What is expected - Retype word for word the lines of the data below, from the first to the one bearing "destruct (r_status _)", with that one included.

Records shown -
Lemma set_exposure_run (mode : Z) (d : ap130x_device) :
  ap130x_set_exposure env mode d
  = rmw_run env AP130X_AE_CTRL (exposure_word mode) d.
Proof.
  unfold ap130x_set_exposure, rmw_run.
  unfold bind at 1. rewrite read_ctrl16 by reflexivity.
  cbv beta iota zeta.
  destruct (r_status _) as [|e]; cbn [errno Z.eqb negb]; [|reflexivity].
  unfold bind at 1. rewrite write16_run by reflexivity.
  reflexivity.
Qed.

Lemma wb_word_bits (mode v n : Z) :
  0 <= v -> 0 <= n ->
  Z.testbit (wb_word mode v) n
  = if n <? 4 then Z.testbit (table_at ap130x_wb_values mode) n
    else if n =? 8 then mode =? V4L2_WHITE_BALANCE_FLASH
    else Z.testbit v n.
Proof.
  intros Hv Hn. unfold wb_word.
  assert (Ht : 0 <= table_at ap130x_wb_values mode < 16).
  { apply table_at_range; [lia|]. repeat constructor; lia. }
  change AP130X_AWB_CTRL_MODE_MASK with 0xf.
  rewrite replace_low_bits by lia.
  set (x := 16 * (v / 16) + table_at ap130x_wb_values mode).
  assert (Hx : Z.testbit x n
               = if n <? 4
                 then Z.testbit (table_at ap130x_wb_values mode) n
                 else Z.testbit v n).
  { unfold x. rewrite low_bits_spec by lia.
    destruct (Z.ltb_spec n 4); [reflexivity|]. apply div16_testbit. lia. }
  assert (Hf : Z.testbit AP130X_AWB_CTRL_FLASH n = (n =? 8)).
  { unfold AP130X_AWB_CTRL_FLASH, BIT. rewrite Z.shiftl_1_l.
    rewrite Z.pow2_bits_eqb by lia. apply Z.eqb_sym. }
  cbv zeta. destruct (mode =? V4L2_WHITE_BALANCE_FLASH).
  - rewrite Z.lor_spec, Hx, Hf.
    destruct (Z.ltb_spec n 4), (Z.eqb_spec n 8);
      try lia; now rewrite ?orb_false_r, ?orb_true_r.
  - rewrite Z.land_spec, Z.lnot_spec, Hx, Hf by lia.
    destruct (Z.ltb_spec n 4), (Z.eqb_spec n 8);
      try lia; cbn [negb]; now rewrite ?andb_true_r, ?andb_false_r.
Qed.

Lemma exposure_word_bits (mode v n : Z) :
  0 <= v < 2 ^ 32 -> 0 <= mode < 16 -> 0 <= n ->
  Z.testbit (exposure_word mode v) n
  = if n <? 4 then Z.testbit mode n else Z.testbit v n.
Proof.
  intros Hv Hm Hn. unfold exposure_word.
  change AP130X_AE_CTRL_MODE_MASK with 0xf.
  rewrite replace_low_bits by lia.
  assert (Hq : 0 <= v / 16 < 2 ^ 28).
  { split; [apply Z.div_pos; lia|apply Z.div_lt_upper_bound; lia]. }
  unfold wrap32. rewrite Z.mod_small by lia.
  rewrite low_bits_spec by lia.
  destruct (Z.ltb_spec n 4); [reflexivity|]. apply div16_testbit. lia.
Qed.

(** X15 -- The two read-modify-write controls.  [ap130x_set_wb_mode]
    and [ap130x_set_exposure] first read their register; when the read
    fails they return its error and write nothing.  Otherwise they
    write the register once, with the word read in which only the mode
    field (bits 3:0) has been replaced -- by the table entry of the
    white balance mode, respectively by the exposure mode itself -- and,
    for the white balance, bit 8 (flash) set exactly for the flash
    mode.  Every other bit is written back as it was read. *)
Theorem ctrl_read_modify_write :
  (forall mode d,
      let c := regmap_read regmap16 (AP130X_REG_ADDR AP130X_AWB_CTRL) in
      let rsp := env (trace d) c in
      (forall e, r_status rsp = Err e ->
         ap130x_set_wb_mode env mode d
         = (with_trace (trace d ++ [(c, rsp)]) d, Z.neg e))
      /\ (r_status rsp = Ok -> 0 <= mode <= 9 ->
          exists w rw,
            emitted d (fst (ap130x_set_wb_mode env mode d))
            = [(c, rsp);
               (regmap_write regmap16 (AP130X_REG_ADDR AP130X_AWB_CTRL) w, rw)]
            /\ snd (ap130x_set_wb_mode env mode d) = errno (r_status rw)
            /\ forall n, 0 <= n ->
                 Z.testbit w n
                 = if n <? 4 then Z.testbit (table_at ap130x_wb_values mode) n
                   else if n =? 8 then mode =? V4L2_WHITE_BALANCE_FLASH
                   else Z.testbit (wrap32 (r_val rsp)) n))
  /\ (forall mode d,
      let c := regmap_read regmap16 (AP130X_REG_ADDR AP130X_AE_CTRL) in
      let rsp := env (trace d) c in
      (forall e, r_status rsp = Err e ->
         ap130x_set_exposure env mode d
         = (with_trace (trace d ++ [(c, rsp)]) d, Z.neg e))
      /\ (r_status rsp = Ok -> 0 <= mode <= 0xC ->
          exists w rw,
            emitted d (fst (ap130x_set_exposure env mode d))
            = [(c, rsp);
               (regmap_write regmap16 (AP130X_REG_ADDR AP130X_AE_CTRL) w, rw)]
            /\ snd (ap130x_set_exposure env mode d) = errno (r_status rw)
            /\ forall n, 0 <= n ->
                 Z.testbit w n
                 = if n <? 4 then Z.testbit mode n
                   else Z.testbit (wrap32 (r_val rsp)) n)).
Proof.
  assert (Hv : forall x, 0 <= wrap32 x < 2 ^ 32)
    by (intros; apply Z.mod_pos_bound; lia).
  split.
  - intros mode d c rsp. rewrite set_wb_mode_run. unfold rmw_run.
    fold c. fold rsp. cbv zeta.
    split.
    + intros e He. rewrite He. reflexivity.
    + intros Hok Hm. rewrite Hok. cbn [fst snd].
      eexists. eexists. split; [|split; [reflexivity|]].
      * apply emitted_app. cbn [trace with_trace].
        rewrite <- app_assoc. reflexivity.
      * intros n Hn. apply wb_word_bits; [apply Hv|exact Hn].
  - intros mode d c rsp. rewrite set_exposure_run. unfold rmw_run.
    fold c. fold rsp. cbv zeta.
    split.
    + intros e He. rewrite He. reflexivity.
    + intros Hok Hm. rewrite Hok. cbn [fst snd].
      eexists. eexists. split; [|split; [reflexivity|]].
      * apply emitted_app. cbn [trace with_trace].
        rewrite <- app_assoc. reflexivity.
      * intros n Hn. apply exposure_word_bits; [apply Hv|lia|exact Hn].
Qed.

Reply to the task -
Lemma set_exposure_run (mode : Z) (d : ap130x_device) :
  ap130x_set_exposure env mode d
  = rmw_run env AP130X_AE_CTRL (exposure_word mode) d.
Proof.
  unfold ap130x_set_exposure, rmw_run.
  unfold bind at 1. rewrite read_ctrl16 by reflexivity.
  cbv beta iota zeta.
  destruct (r_status _) as [|e]; cbn [errno Z.eqb negb]; [|reflexivity].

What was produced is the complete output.